The coconut, a palm with multiple uses and known by the producing communities as the "tree of life", has been supporting the livelihoods of approximately 20 million workers around the globe. Coconut is a staple nutritional resource for communities, especially around the tropical world, in the form of products such as milk, cream, oil and coconut juice.
In world trade, it has a commercial history dating back to the 1880s, when there was a high industrial demand for coconut oil to produce soap and cooking oil. The demand for such products led to the widespread development of coconut plantations by colonial investors, throughout the tropics including the Caribbean, Indian Ocean, Southeast Asia, coastal Africa, Mexico and the Pacific.
In recent decades, coconut products have gained popularity in the U.S., Europe and Australia due to the development of virgin coconut oil and access to exported coconut water. However, a crisis is imminent as most of the present-day palms are senile and declining in productivity. The industry now requires palm replacement on a large scale.

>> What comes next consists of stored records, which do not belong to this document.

(** The extra headers read from a text made of standard header lines, the
    lines of the extra headers, an empty line and a message. *)
Lemma parse_header_block (standardHeaders : list string) (first : string)
    (pre : list string) (headers : list (string * string)) (message : string) :
  Forall (fun line => standardLine standardHeaders line /\ plain line) (first :: pre) ->
  readable standardHeaders headers ->
  linesFit (strings.Join
              ((first :: pre)
               ++ map (fun h => revision.formatHeaderLine (fst h) (snd h)) headers)
              (String LF "")) ->
  swhid.parseExtraHeaders
    (strings.Join
       ((first :: pre) ++ map (fun h => revision.formatHeaderLine (fst h) (snd h)) headers)
       (String LF "")
     +:+ String LF (if String.eqb message "" then "" else String LF message))
    standardHeaders
  = headers.
Proof.
  intros Hpre Hr Hfit.
  set (fmt := fun h : string * string => revision.formatHeaderLine (fst h) (snd h)) in *.
  set (T := strings.Join ((first :: pre) ++ map fmt headers) (String LF "")) in *.
  assert (Hcr : strings.Index T CR = None).
  { apply Join_without; [discriminate|]. apply Forall_app. split.
    - eapply Forall_impl; [exact Hpre|]. now intros line [_ [_ H]].
    - apply Forall_forall. intros line ([k v] & <- & Hin)%list_elem_of_In%in_map_iff.
      destruct (Hr k v Hin) as (_ & _ & [_ Hk] & _ & Hv).
      unfold fmt, revision.formatHeaderLine. cbn [fst snd].
      apply Index_append_None; [exact Hk|]. cbn [String.append].
      apply Index_cons_None. split; [discriminate|]. now apply escapeNewlines_without_CR. }
  assert (Hlines : strings.Split T LF
                   = (first :: pre)
                     ++ concat (map (fun h => strings.Split (fmt h) LF) headers)).
  { unfold T. cbn [app]. rewrite Split_Join. change (first :: pre ++ map fmt headers)
      with ((first :: pre) ++ map fmt headers).
    rewrite map_app, concat_app, map_map.
    rewrite concat_Split_plain; [reflexivity|].
    eapply Forall_impl; [exact Hpre|]. now intros line [_ [H _]]. }
  unfold swhid.parseExtraHeaders, bufio.Lines.
  rewrite Split_app_sep.
  rewrite scan_app; [|exact Hfit|rewrite Split_hd_tl; discriminate].
  rewrite map_dropCR by now apply Split_without.
  rewrite fold_left_app, Hlines, fold_left_app.
  rewrite fold_standard by (eapply Forall_impl; [exact Hpre|]; now intros line [H _]).
  unfold fmt. rewrite (fold_headers standardHeaders headers [] Hr). cbn [app].
  destruct (String.eqb message "").
  - reflexivity.
  - rewrite Split_cons, Ascii.eqb_refl. rewrite (Split_hd_tl message LF).
    cbn [bufio.scan]. change (bufio.fits "") with true. cbv iota.
    cbn [bufio.dropCR fold_left].
    change (swhid.parseHeaderLine standardHeaders (headers, true) "")
      with (headers, false).
    now rewrite fold_message.
Qed.

Lemma revision_text (m : revision.RevisionMetadata) :
  string_of (revision.serializeRevision m)
  = strings.Join (revision.headerLines m) (String LF "")
    +:+ String LF (if String.eqb (revision.Message m) "" then ""
                   else String LF (revision.Message m)).
Proof.
  unfold revision.serializeRevision, string_of, bytes_of.
  rewrite string_of_list_byte_of_string.
  destruct (String.eqb (revision.Message m) ""); simpl.
  - reflexivity.
  - now rewrite append_assoc.
Qed.

Lemma plain_append (a b : string) : plain a -> plain b -> plain (a +:+ b).
Proof. intros [? ?] [? ?]. split; now apply Index_append_None. Qed.

Lemma plain_timezone (tz : string) :
  plain tz -> plain (if String.eqb tz "" then "+0000" else tz).
Proof. intros Htz. destruct (String.eqb tz ""); [now split|exact Htz]. Qed.

Lemma plain_itoa (z : Z) : plain (itoa z).
Proof. split; apply itoa_plain; auto. Qed.

Lemma escapeNewlines_plain (s : string) : plain s -> revision.escapeNewlines s = s.
Proof. intros [Hlf _]. now apply ReplaceAll_without. Qed.

(** The line of a person: [<key> <person> <timestamp> <timezone>]. *)
Lemma person_line (standardHeaders : list string) (key person tz : string) (ts : Z) :
  In key standardHeaders -> key <> "" -> without " " key -> plain key ->
  plain person -> plain tz ->
  standardLine standardHeaders
    (key +:+ " " +:+ revision.escapeNewlines person +:+ " " +:+ itoa ts +:+ " "
     +:+ (if String.eqb tz "" then "+0000" else tz))
  /\ plain (key +:+ " " +:+ revision.escapeNewlines person +:+ " " +:+ itoa ts +:+ " "
            +:+ (if String.eqb tz "" then "+0000" else tz)).
Proof.
  intros Hin Hne Hsp Hkey Hperson Htz. rewrite (escapeNewlines_plain person Hperson).
  split.
  - exists key, (person +:+ " " +:+ itoa ts +:+ " "
                 +:+ (if String.eqb tz "" then "+0000" else tz)).
    now repeat split.
  - repeat apply plain_append; try (now split); auto using plain_itoa, plain_timezone.
Qed.

Lemma word_line (standardHeaders : list string) (key rest : string) :
  In key standardHeaders -> key <> "" -> without " " key -> plain key -> plain rest ->
  standardLine standardHeaders (key +:+ " " +:+ rest) /\ plain (key +:+ " " +:+ rest).
Proof.
  intros Hin Hne Hsp Hkey Hrest. split.
  - exists key, rest. now repeat split.
  - repeat apply plain_append; try (now split); auto.
Qed.

(** X18: reading the text of a revision gives back its extra headers. When
    the standard fields are single lines, every extra header has a key that
    is a non-empty word other than [tree], [parent], [author] and [committer],
    no value has a carriage return and every header line is shorter than the
    buffer of the scanner, [parseExtraHeaders] on the serialized revision
    returns the extra headers as they were, values of several lines
    included, whatever the message is. *)
Theorem revision_headers_read_back (meta : revision.RevisionMetadata) :
  revisionReadable meta ->
  swhid.parseExtraHeaders (string_of (revision.serializeRevision meta))
    swhid.commitStandardHeaders
  = revision.ExtraHeaders meta.
Proof.
  intros (Hdir & Hparents & Hauthor & Hatz & Hcommitter & Hctz & Hr & Hfit).
  rewrite revision_text.
  assert (Hlines : revision.headerLines meta
    = (("tree " +:+ revision.Directory meta)
       :: (map (fun parent => "parent " +:+ parent) (revision.Parents meta)
           ++ ["author " +:+ revision.escapeNewlines (revision.Author meta) +:+ " "
               +:+ itoa (revision.AuthorTimestamp meta) +:+ " "
               +:+ (if String.eqb (revision.AuthorTimezone meta) "" then "+0000"
                    else revision.AuthorTimezone meta);
               "committer " +:+ revision.escapeNewlines (revision.Committer meta) +:+ " "
               +:+ itoa (revision.CommitterTimestamp meta) +:+ " "
               +:+ (if String.eqb (revision.CommitterTimezone meta) "" then "+0000"
                    else revision.CommitterTimezone meta)]))
      ++ map (fun h => revision.formatHeaderLine (fst h) (snd h))
             (revision.ExtraHeaders meta)).
  { unfold revision.headerLines. cbv zeta. rewrite !fold_left_snoc.
    cbn [app]. rewrite <- !app_assoc. reflexivity. }
  rewrite Hlines in *.
  apply parse_header_block; [|exact Hr|exact Hfit].
  constructor; [apply (word_line _ "tree"); simpl; auto; try discriminate; now split|].
  apply Forall_app. split.
  - apply Forall_forall. intros line (parent & <- & Hin)%list_elem_of_In%in_map_iff.
    apply (word_line _ "parent"); simpl; auto; try discriminate; now split.
  - constructor; [|constructor; [|constructor]].
    + apply (person_line _ "author"); simpl; auto; try discriminate; now split.
    + apply (person_line _ "committer"); simpl; auto; try discriminate; now split.
Qed.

With the increasing number of food products and other industry demands for coconuts, these production problems pose a serious concern—a concern that cannot be overcome by taking a billion fruit out of production to produce a significant number of new coconut palms. Thus, serious coconut fruit shortages are unavoidable and this will critically impact on global trading.
Nevertheless, coconut palms can be found with highly desirable traits such as disease resistance, drought tolerance and high yield. The University of Queensland is concentrating its effort on coconut cloning through tissue culture to meet the anticipated demand for these new elite seedlings. Coconut cloning will enable palms with resistance to the principal threats to be multiplied in the local regions once the technique has become affordable.